Toplumların huzuru, bireylerin dil terbiyesi ve kalp temizliğiyle doğrudan ilişkilidir. Kur’an-ı Kerim, müminleri hem bireysel hem de toplumsal düzeyde ahlaki sorumluluklara davet ederken, bazı davranışların ne denli yıkıcı sonuçlar doğurabileceğini açıkça ortaya koyar. Maide Suresi 101. ayet bu bağlamda dikkat çekici bir uyarı içerir: “Ey iman edenler! Açıklandığında hoşunuza gitmeyecek olan şeyleri sormayın. Eğer Kur’an indirilirken onları sorarsanız size açıklanır. Allah onları affetmiştir. Allah çok bağışlayıcıdır, aceleci değildir.”[^1] Bu ayet, gereksiz sorgulamalardan ve detaylara takılmaktan kaçınmayı öğütlerken, Allah’ın affediciliğini ve hikmetini de hatırlatır.

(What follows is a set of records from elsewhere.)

(* ===== verification/AdminRuns.v ===== *)
(** [Server.Run] of internal/admin/admin.go from its start to its end: the
    listener, the connections [net/http] serves in goroutines of their own, and the
    goroutine that shuts the server down when the context ends.

    [Admin.handle] is what a request does; here is when it is done.  [http.Server]
    is the standard library's: [Shutdown] closes the listener, makes
    [ListenAndServe] return at once, closes idle connections and waits, here three
    seconds, for the requests that are being handled. *)

From S2P Require Import Prelude GoStd NetUtil Config Metrics AcceptLoop Admin.

Local Open Scope Z_scope.

Inductive run_error : Type := ErrListen | ErrAccept.

(** Before [ListenAndServe] listens, in it, and returned; [None] is [nil]. *)
Inductive ar_phase : Type := ArStart | ArServe | ArEnded (err : option run_error).

(** The goroutine of [Run]: at [ctx.Done], in [Shutdown], returned. *)
Inductive shut_phase : Type := ShWait | ShDrain | ShDone.

(** A connection without a request, and with one. *)
Inductive http_conn : Type := Idle (c : nat) | Handling (c : nat) (r : request).

Definition sock_of (t : http_conn) : nat := match t with Idle c | Handling c _ => c end.

(** [ar_listener]: the listener, while it is open; [ar_st]: the process behind the
    callbacks, and the files. *)
Record ar_state (S W : Type) : Type := mkAR {
  ar_cancelled : bool; ar_run : ar_phase; ar_shut : shut_phase;
  ar_listener : option nat; ar_conns : list http_conn; ar_st : S * files; ar_w : W }.
Arguments mkAR {S W} _ _ _ _ _ _ _.
Arguments ar_cancelled {S W} _.
Arguments ar_run {S W} _.
Arguments ar_shut {S W} _.
Arguments ar_listener {S W} _.
Arguments ar_conns {S W} _.
Arguments ar_st {S W} _.
Arguments ar_w {S W} _.

Section server.
Context {S W : Type} `{YamlCodec, LocalNet W}.
Context (getConfig : S → option Config) (reload : option (string → S → files → S * bool)).
Implicit Types (st : S * files) (w : W).

(** [None]: there is nothing to listen on, and [Run] returns [nil]. *)
Definition Run_start (sv : Server) st w : option (ar_state S W) :=
  if blank (ad_Listen (sv_cfg sv)) then None
  else Some (mkAR false ArStart ShWait None [] st w).

(** [startAdmin] of the client and of the server: nothing without an admin section. *)
Definition startAdmin (cfgPath : string) (cfg : Config) st w : option (Server * ar_state S W) :=
  a ← cfg_Admin cfg;
  let sv := mkServer a cfgPath in
  x ← Run_start sv st w; Some (sv, x).

(** "admin server failed": the goroutine of [startAdmin] logs the error of [Run]. *)
Definition admin_failed (x : ar_state S W) : bool :=
  match ar_run x with ArEnded (Some _) => negb (ar_cancelled x) | _ => false end.

(** Closing what may be open. *)
Definition close_opt (l : option nat) w : W := match l with Some c => NetClose c w | None => w end.

(** A connection after its response: kept, unless the server shuts down. *)
Definition after_response (k : shut_phase) (c : nat) w : list http_conn * W :=
  match k with ShWait => ([Idle c], w) | _ => ([], NetClose c w) end.

Inductive ar_own (sv : Server) : ar_state S W → ar_state S W → Prop :=
| ar_listen k ts st w w' ln :
    NetListen (ad_Listen (sv_cfg sv)) w = (w', Some ln) →
    ar_own sv (mkAR k ArStart ShWait None ts st w) (mkAR k ArServe ShWait (Some ln) ts st w')
| ar_listen_fails k ts st w w' :
    NetListen (ad_Listen (sv_cfg sv)) w = (w', None) →
    ar_own sv (mkAR k ArStart ShWait None ts st w) (mkAR k (ArEnded (Some ErrListen)) ShWait None ts st w')
| ar_late k h l ts st w :                    (* shut down before it listens *)
    h ≠ ShWait → ar_own sv (mkAR k ArStart h l ts st w) (mkAR k (ArEnded None) h l ts st w)
| ar_accept k h ln ts st w w' c :
    NetAccept ln w = (w', Some c) →
    ar_own sv (mkAR k ArServe h (Some ln) ts st w) (mkAR k ArServe h (Some ln) (Idle c :: ts) st w')
| ar_accept_again k h ln ts st w w' :        (* a temporary error *)
    NetAccept ln w = (w', None) →
    ar_own sv (mkAR k ArServe h (Some ln) ts st w) (mkAR k ArServe h (Some ln) ts st w')
| ar_accept_fails k h ln ts st w w' :
    NetAccept ln w = (w', None) →
    ar_own sv (mkAR k ArServe h (Some ln) ts st w)
      (mkAR k (ArEnded (Some ErrAccept)) h None ts st (NetClose ln w'))
| ar_closed k h l ts st w :                  (* [http.ErrServerClosed] *)
    h ≠ ShWait → ar_own sv (mkAR k ArServe h l ts st w) (mkAR k (ArEnded None) h l ts st w)
| ar_shutdown a l ts st w :
    ar_own sv (mkAR true a ShWait l ts st w) (mkAR true a ShDrain None ts st (close_opt l w))
| ar_drained k a l ts st w :                 (* nothing left, or three seconds *)
    ar_own sv (mkAR k a ShDrain l ts st w) (mkAR k a ShDone l ts st w)
| ar_request k a h l ts1 c r ts2 st w :
    ar_own sv (mkAR k a h l (ts1 ++ Idle c :: ts2) st w) (mkAR k a h l (ts1 ++ Handling c r :: ts2) st w)
| ar_handle k a h l ts1 c r ts2 ft st w st' rs ts w' :
    handle getConfig reload sv r ft st = (st', rs) → after_response h c w = (ts, w') →
    ar_own sv (mkAR k a h l (ts1 ++ Handling c r :: ts2) st w) (mkAR k a h l (ts1 ++ ts ++ ts2) st' w')
| ar_hangup k a h l ts1 c ts2 st w :         (* by the client, or an idle one by [Shutdown] *)
    ar_own sv (mkAR k a h l (ts1 ++ Idle c :: ts2) st w) (mkAR k a h l (ts1 ++ ts2) st (NetClose c w)).

(** With the end of the context, and what the rest of the process does. *)
Inductive ar_step (sv : Server) : ar_state S W → ar_state S W → Prop :=
| ar_of_own x y : ar_own sv x y → ar_step sv x y
| ar_cancel k a h l ts st w : ar_step sv (mkAR k a h l ts st w) (mkAR true a h l ts st w)
| ar_env k a h l ts s s' fs w : ar_step sv (mkAR k a h l ts (s, fs) w) (mkAR k a h l ts (s', fs) w).

(** Runs in which no request that is being handled is authorised. *)
Definition unauthorized_conn (sv : Server) (t : http_conn) : Prop :=
  match t with Idle _ => True | Handling _ r => authorized (sv_cfg sv) r = false end.
Definition stranger_step (sv : Server) (x y : ar_state S W) : Prop :=
  ar_step sv x y ∧ Forall (unauthorized_conn sv) (ar_conns y).

(** ** Shutting down *)

Definition http_weight (t : http_conn) : nat := match t with Idle _ => 2 | Handling _ _ => 1 end.
Definition ar_weight (x : ar_state S W) : nat :=
  (match ar_run x with ArEnded _ => 0 | _ => 1 end) + (match ar_shut x with ShDone => 0 | _ => 1 end)
  + sum_list_with http_weight (ar_conns x).

(** [Shutdown] has been called, so no further connection can come. *)
Definition ar_down (x : ar_state S W) : Prop := ar_shut x ≠ ShWait ∧ ar_listener x = None.

Definition ar_over (x : ar_state S W) : Prop :=
  (∃ e, ar_run x = ArEnded e) ∧ ar_shut x = ShDone ∧ ar_conns x = [].

Lemma ar_down_own sv x y : ar_own sv x y → ar_down x → ar_down y ∧ (ar_weight y < ar_weight x)%nat.
Proof.
  intros Hs [Hh Hl].
  destruct Hs as [| | | | | | | | | |k a h l ts1 c r ts2 ft st w st' rs ts w' _ Ha|]; cbn in Hh, Hl; try discriminate; try done; subst;
    unfold ar_down, ar_weight; cbn; rewrite ?sum_list_with_app; cbn;
    try (split; [done|]; try (by destruct h); lia).
  unfold after_response in Ha. destruct h; [done|..]; injection Ha as <- <-; cbn; (split; [done|lia]).
Qed.

Lemma ar_down_runs sv n x y :
  nsteps (ar_own sv) n x y → ar_down x → ar_down y ∧ (n + ar_weight y ≤ ar_weight x)%nat.
Proof.
  induction 1 as [x|n x y z Hxy _ IH]; [done|]. intros Hx.
  destruct (ar_down_own _ _ _ Hxy Hx) as [Hy Hlt]. destruct (IH Hy) as [Hz Hle]. split; [done|lia].
Qed.

Lemma ar_down_progress sv x : ar_down x → ar_over x ∨ ∃ y, ar_own sv x y.
Proof.
  destruct x as [k a h l ts st w]. intros [Hh Hl]. cbn in *. subst l.
  destruct a as [| |e]; [right; eexists; by apply ar_late|right; eexists; by apply ar_closed|].
  destruct h; [done|right; eexists; apply ar_drained|]. destruct ts as [|[c|c r] ts]; [left; split; eauto|right..].
  - eexists. apply (ar_hangup _ _ _ _ _ []).
  - destruct (handle getConfig reload sv r (mkFaults WriteDone false 18) st) as [st' rs] eqn:Eh.
    eexists. by eapply (ar_handle _ _ _ _ _ [] c r ts (mkFaults WriteDone false 18)).
Qed.
End server.

(** ** What the server holds *)

Section laws.
Context {S W : Type} `{YamlCodec, LocalNetLaws W}.
Context (getConfig : S → option Config) (reload : option (string → S → files → S * bool)).
Context (sv : Server) (base : gset nat).

Abbreviation own := (ar_own (S := S) (W := W) getConfig reload sv).
Abbreviation step := (ar_step (S := S) (W := W) getConfig reload sv).

Definition ar_socks (x : ar_state S W) : list nat :=
  option_list (ar_listener x) ++ (sock_of <$> ar_conns x).

(** The sockets [l] are open, besides those of the rest of the process. *)
Definition holds (l : list nat) (w : W) : Prop :=
  socks w = base ∪ list_to_set l ∧ NoDup l ∧ ∀ c, c ∈ l → c ∉ base.

Lemma holds_perm l l' w : l ≡ₚ l' → holds l w → holds l' w.
Proof.
  intros Hp (Hs & Hn & Hb). split; [by rewrite Hs, (list_to_set_perm_L _ _ Hp)|].
  split; [by rewrite <- Hp|]. intros c. rewrite <- Hp. apply Hb.
Qed.

Lemma holds_same l w w' : socks w' = socks w → holds l w → holds l w'.
Proof. intros Ew [Hs ?]. split; [by rewrite Ew|done]. Qed.

Lemma holds_open l c w w' : socks w' = {[c]} ∪ socks w → c ∉ socks w → holds l w → holds (c :: l) w'.
Proof.
  intros Ew Hc (Hs & Hn & Hb). rewrite Hs in Ew, Hc. rewrite not_elem_of_union, not_elem_of_list_to_set in Hc.
  split; [rewrite Ew; set_solver +|]. split; [apply NoDup_cons; tauto|]. intros y [->|Hy]%elem_of_cons; [tauto|auto].
Qed.

Lemma holds_close l c w : holds (c :: l) w → holds l (NetClose c w).
Proof.
  intros (Hs & [Hc Hn]%NoDup_cons & Hb). split; [|split; [done|]].
  - rewrite NetClose_socks, Hs. assert (c ∉ base) by (apply Hb; left). cbn.
    rewrite <- (not_elem_of_list_to_set (C := gset nat)) in Hc. apply set_eq. intros y.
    rewrite elem_of_difference, !elem_of_union, elem_of_singleton. destruct (decide (y = c)) as [->|]; tauto.
  - intros y Hy. apply Hb. by right.
Qed.

Lemma conns_middle (l : option nat) ts1 t ts2 :
  option_list l ++ (sock_of <$> ts1 ++ t :: ts2) ≡ₚ sock_of t :: option_list l ++ (sock_of <$> ts1 ++ ts2).
Proof. rewrite !fmap_app, fmap_cons. solve_Permutation. Qed.

(** The listener is open while the server serves and has not been shut down, which
    it is only when the context has ended; it returns [nil] only then. *)
Record ar_inv (x : ar_state S W) : Prop := mkARInv {
  ar_held : holds (ar_socks x) (ar_w x);
  ar_down_inv : ar_shut x ≠ ShWait → ar_cancelled x = true ∧ ar_listener x = None;
  ar_phase_inv :
    match ar_run x with
    | ArStart => ar_listener x = None
    | ArServe => ar_shut x = ShWait → is_Some (ar_listener x)
    | ArEnded None => ar_shut x ≠ ShWait
    | ArEnded (Some _) => ar_listener x = None
    end }.

Lemma ar_own_inv x y : own x y → ar_inv x → ar_inv y.
Proof.
  intros Hs [Hh Hd Hp]. destruct Hs as [k ts st w w' ln Hn|k ts st w w' Hn|k h l ts st w Hne|k h ln ts st w w' c Ha
    |k h ln ts st w w' Ha|k h ln ts st w w' Ha|k h l ts st w Hne|a l ts st w|k a l ts st w|k a h l ts1 c r ts2 st w
    |k a h l ts1 c r ts2 ft st w st' rs ts w' _ Ha|k a h l ts1 c ts2 st w]; unfold ar_socks in *; cbn in *.
  - pose proof (NetListen_socks (ad_Listen (sv_cfg sv)) w) as Hl. rewrite Hn in Hl. destruct Hl.
    split; unfold ar_socks; cbn; [by eapply holds_open|done|done].
  - pose proof (NetListen_socks (ad_Listen (sv_cfg sv)) w) as Hl. rewrite Hn in Hl.
    split; unfold ar_socks; cbn; [by eapply holds_same|done|done].
  - by split.
  - pose proof (NetAccept_socks ln w) as Hl. rewrite Ha in Hl. destruct Hl. split; unfold ar_socks; cbn; [|done|done].
    eapply holds_perm; [|by eapply (holds_open _ c)]. apply Permutation_swap.
  - pose proof (NetAccept_socks ln w) as Hl. rewrite Ha in Hl. split; unfold ar_socks; cbn; [|done|done].
    by apply (holds_same (ln :: (sock_of <$> ts)) w).
  - pose proof (NetAccept_socks ln w) as Hl. rewrite Ha in Hl. split; unfold ar_socks; cbn; [|naive_solver|done].
    apply holds_close. by eapply holds_same.
  - by split.
  - split; unfold ar_socks; cbn; [|done|by destruct a as [| |[]]]. destruct l; cbn; [by apply holds_close|done].
  - split; unfold ar_socks; cbn; [done|naive_solver|]. destruct a as [| |[]]; naive_solver.
  - split; unfold ar_socks; cbn; [|done|done]. eapply holds_perm; [|exact Hh]. by rewrite !fmap_app.
  - unfold after_response in Ha.
    assert (holds (option_list l ++ (sock_of <$> ts1 ++ ts2)) (NetClose c w)) as Hc
      by (apply holds_close; eapply holds_perm; [|exact Hh]; by rewrite conns_middle).
    destruct h; injection Ha as <- <-; split; unfold ar_socks; cbn; try done.
    eapply holds_perm; [|exact Hh]. by rewrite !conns_middle.
  - split; unfold ar_socks; cbn; [|done|done]. apply holds_close. eapply holds_perm; [|exact Hh]. by rewrite conns_middle.
Qed.

Lemma ar_step_inv x y : step x y → ar_inv x → ar_inv y.
Proof.
  intros [x' y' Hs|k a h l ts st w|k a h l ts s s' fs w]; [by apply ar_own_inv|intros [Hh Hd Hp]..]; split; cbn in *; try done.
  naive_solver.
Qed.

Lemma ar_start_inv st w x : Run_start sv st w = Some x → base = socks w → ar_inv x.
Proof.
  unfold Run_start. case_match; [done|]. intros [= <-] E. split; cbn; [|done|done].
  split; [cbn; rewrite E; by rewrite (right_id_L ∅ (∪))|split; [constructor|]]. by intros c ?%not_elem_of_nil.
Qed.

(** A stranger's requests leave the files alone. *)
Lemma stranger_own x y :
  blank (ad_Token (sv_cfg sv)) = false → own x y → Forall (unauthorized_conn sv) (ar_conns x) →
  ar_st y = ar_st x.
Proof.
  intros Ht Hs Hu. destruct Hs as [| | | | | | | | | |k a h l ts1 c r ts2 ft st w st' rs ts w' Hh _|]; try done. cbn in *.
  apply Forall_app in Hu as [_ [Hr _]%Forall_cons]. cbn in Hr.
  replace st' with (handle getConfig reload sv r ft st).1 by (by rewrite Hh).
  apply handle_cases; by rewrite ?auth_denied.
Qed.
(** C31: a datagram crosses the wire, between two ports for which gopacket has no
    decoder of its own.  (Which these are is the library's: behind others, 53 and
    443 among them, it decodes the payload as the protocol of that port, and what
    arrives is not what is stated here.)  Then, when [WriteTo] reports success, it
    reports the whole payload and put exactly one frame on the wire; the peer's
    [ReadFrom], after any number of timeouts, idle end-of-file polls and frames
    that are not segments with a payload, returns that payload, cut to the
    buffer, with the sender's address of the family in use and its port.  An
    empty payload is never delivered.  [WriteTo] on a closed or expired
    connection, or to a foreign address, sends nothing. *)
Theorem packet_roundtrip g payload dst tx h h' n sent cap ps rest
    (E : WriteTo g payload dst tx h = (h', Ok n, sent))
    (Hidle : Forall (λ p, idle p = true) ps)
    (Hs : PortIsPayload (sh_srcPort h) = true)
    (Hd : ∀ a, dst = Some a → PortIsPayload (u16 (udp_port a)) = true) :
  n = Z.of_nat (length payload) ∧
  (∀ g' d', g' ≠ GateOpen ∨ d' = None →
     ∃ e, WriteTo g' payload d' tx h = (h, Err e, None)) ∧
  ∃ a b, dst = Some a ∧ sent = Some b ∧
    ReadFrom cap (ps ++ PollData b :: rest) =
      match payload with
      | [] => ReadFrom cap rest
      | _ => Some (Ok (take cap payload, seen_from a h), rest)
      end.
Proof.
  assert (∀ g' d', g' ≠ GateOpen ∨ d' = None →
     ∃ e, WriteTo g' payload d' tx h = (h, Err e, None)) as Hrefused.
  { intros [] d' [Hg| ->]; try done; by eexists. }
  unfold WriteTo in E. destruct g; [done|done|]. destruct dst as [a|]; [|done].
  destruct (write payload a h) as [h1 [b|]] eqn:Ew; [|done]. destruct tx; [|done].
  simplify_eq/=. split; [done|]. split; [done|]. exists a, b. split; [done|]. split; [done|].
  rewrite ReadFrom_idle by done. simpl.
  rewrite (write_decodes _ _ _ _ _ Ew Hs (Hd a eq_refl)). by destruct payload.
Qed.
End roundtrip.

(** ** Concrete instances *)

(** A codec of frames: family, source, ports, payload. *)
Definition toy_source (f : frame) : IP :=
  if fr_V6 f then fr_SrcIP f else default [] (To4 (fr_SrcIP f)).

#[export] Instance toy_gopacket : Gopacket := {
  SerializeLayers f := Some (Z.b2z (fr_V6 f) :: Z.of_nat (length (toy_source f)) ::
    toy_source f ++ tcp_SrcPort (fr_TCP f) :: tcp_DstPort (fr_TCP f) :: fr_Payload f);
  NewPacket b :=
    match b with
    | v :: n :: b =>
        let ip := take (Z.to_nat n) b in
        match drop (Z.to_nat n) b with
        | sp :: dp :: pl =>
            mkPacket (Some (if v =? 1 then NetIPv6 ip else NetIPv4 ip)) (Some (TransTCP sp dp))
              (match pl with [] => None | _ => Some pl end)
        | _ => mkPacket None None None
        end
    | _ => mkPacket None None None
    end;
  PortIsPayload p := negb (p =? 53) }.
(* ===== verification/Capture.v ===== *)
(** The capture handles of [internal/pcap]: handle_linux.go, and of conn_linux.go,
    send_linux.go and recv_linux.go what opens, configures and closes them; the
    deadlines of a connection and the read loop against what other goroutines
    do to the connection meanwhile.

    libpcap is the interface [Libpcap] with the table of the handles that exist
    as its observable state.  [pcap_refines] shows that connections kept in a
    table do what [Transport.ConnsLaws] asks of [PcapOpen] and [conn_Close]. *)

From S2P Require Import Prelude GoStd NetUtil Config ConfigResolve Transport Pcap.

Local Open Scope Z_scope.

(** ** libpcap *)

Inductive capture_option : Type :=
| BufferSize (n : Z) | SnapLen (n : Z) | Promisc (b : bool) | ReadTimeout (d : Z)
| ImmediateMode (b : bool).

Inductive direction : Type := DirectionOut | DirectionIn.

(** A handle as libpcap knows it, with the options set so far. *)
Record capture : Type := mkCapture {
  cap_iface : string; cap_options : list capture_option; cap_active : bool;
  cap_direction : option direction; cap_filter : option string }.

Bu ilahi uyarı, ayıp araştırma, gıybet ve iftira gibi davranışların ne kadar tehlikeli olabileceğini anlamamız açısından da bir çerçeve sunar. Hucurat Suresi 12. ayette şöyle buyrulur: “Ey iman edenler! Zannın çoğundan sakının. Çünkü bazı zanlar günahtır. Gizlilikleri araştırmayın, birbirinizin gıybetini yapmayın. Sizden biri, ölmüş kardeşinin etini yemekten hoşlanır mı? İşte bundan tiksindiniz!”[^2] Ayıp araştırmak, kişinin kendi eksiklerini görmezden gelerek başkalarının mahremiyetine müdahale etmesidir. Bu davranış, toplumda güvensizlik ve kırgınlık doğurur. İmam Şarani’nin şu sözü bu gerçeği pekiştirir: “Başkalarının ayıplarını araştıran kimsenin ayıplarını Allah ortaya çıkarır.”

Gıybet ise, kişinin arkasından hoşlanmayacağı şekilde konuşmak anlamına gelir. Kur’an, bunu ölmüş kardeşinin etini yemekle eşdeğer tutarak ne kadar çirkin bir davranış olduğunu vurgular. Peygamber Efendimiz (s.a.v.) de şöyle buyurmuştur: “Eğer söylediğin onda varsa gıybet etmiş olursun; yoksa iftira etmiş olursun.” (Müslim, Birr 70)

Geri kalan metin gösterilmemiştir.